(** ** Annotations *)

Fixpoint eraseExpr (e : Expr) : Expr :=
  let opt o := match o with Some e => Some (eraseExpr e) | None => None end in
  match e with
  | VarExpr p x _ _ _ => VarExpr p x (-1) (-1) false
  | ConstRefExpr p x _ _ => ConstRefExpr p x (-1) (-1)
  | CallExpr p c args _ _ snap => CallExpr p c (map eraseExpr args) None 0 snap
  | CallValueExpr p f args snap => CallValueExpr p (eraseExpr f) (map eraseExpr args) snap
  | QualifiedCallExpr p pr c args _ snap => QualifiedCallExpr p pr c (map eraseExpr args) 0 snap
  | LenExpr p a => LenExpr p (eraseExpr a)
  | SpawnExpr p body caps => SpawnExpr p (map eraseStmt body) caps
  | IndexExpr p a b => IndexExpr p (eraseExpr a) (eraseExpr b)
  | RangeExpr p a b => RangeExpr p (eraseExpr a) (eraseExpr b)
  | SliceExpr p t lo hi => SliceExpr p (eraseExpr t) (opt lo) (opt hi)
  | FieldAccessExpr p t f => FieldAccessExpr p (eraseExpr t) f
  | ListLit p es => ListLit p (map eraseExpr es)
  | MapLit p kvs => MapLit p (map (fun '(k, v) => (eraseExpr k, eraseExpr v)) kvs)
  | StructLit p ns en nm ba fs => StructLit p ns en nm ba (map (fun '(f, e, fp) => (f, eraseExpr e, fp)) fs)
  | UnaryExpr p op a _ => UnaryExpr p op (eraseExpr a) None
  | BinaryExpr p op a b _ => BinaryExpr p op (eraseExpr a) (eraseExpr b) None
  | InterpStringExpr p parts => InterpStringExpr p (map (fun '(lit, o) => (lit, opt o)) parts)
  | IntLit _ _ | FloatLit _ _ | StringLit _ _ | BoolLit _ _ | NullLit _
  | QualifiedConstRefExpr _ _ _ | PreEval _ _ => e
  end
with eraseStmt (s : Stmt) : Stmt :=
  match s with
  | DefineStmt p c x name t init _ _ =>
      DefineStmt p c x name t (match init with Some e => Some (eraseExpr e) | None => None end) (-1) false
  | AssignStmt p name v _ _ => AssignStmt p name (eraseExpr v) (-1) (-1)
  | IndexAssignStmt p t v => IndexAssignStmt p (eraseExpr t) (eraseExpr v)
  | AppendStmt p t v => AppendStmt p (eraseExpr t) (eraseExpr v)
  | FieldAssignStmt p t v => FieldAssignStmt p (eraseExpr t) (eraseExpr v)
  | IfStmt p c thn elifs els =>
      IfStmt p (eraseExpr c) (eraseBlock thn) (map (fun '(c, b) => (eraseExpr c, eraseBlock b)) elifs)
        (match els with Some b => Some (eraseBlock b) | None => None end)
  | MatchStmt p e arms els _ =>
      MatchStmt p (eraseExpr e) (map eraseArm arms)
        (match els with Some b => Some (eraseBlock b) | None => None end) None
  | WhileStmt p c b => WhileStmt p (eraseExpr c) (eraseBlock b)
  | ForStmt p init c st b _ =>
      ForStmt p (match init with Some s => Some (eraseStmt s) | None => None end)
        (match c with Some e => Some (eraseExpr e) | None => None end)
        (match st with Some s => Some (eraseStmt s) | None => None end) (eraseBlock b) 0
  | ForEachStmt p x c b _ => ForEachStmt p x (eraseExpr c) (eraseBlock b) (-1)
  | ReturnStmt p v => ReturnStmt p (match v with Some e => Some (eraseExpr e) | None => None end)
  | RepeatStmt p b c => RepeatStmt p (eraseBlock b) (eraseExpr c)
  | ExitStmt p v => ExitStmt p (match v with Some e => Some (eraseExpr e) | None => None end)
  | TryStmt p b x cb cp _ => TryStmt p (eraseBlock b) x (eraseBlock cb) cp (-1)
  | ThrowStmt p v => ThrowStmt p (eraseExpr v)
  | DeferStmt p c o => DeferStmt p (eraseExpr c) o
  | ExprStmt p e => ExprStmt p (eraseExpr e)
  | BreakStmt _ | ContinueStmt _ => s
  end
with eraseBlock (b : Block) : Block :=
  match b with mkBlock p ss _ => mkBlock p (map eraseStmt ss) 0 end
with eraseArm (a : MatchArm) : MatchArm :=
  match a with mkArm p vs b _ _ _ => mkArm p (map eraseExpr vs) (eraseBlock b) "" "" (-1) end.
****************************************
Exercise details |
Looking at the material above, please state how many lines include the string "init", and give only that number.

Response area |
4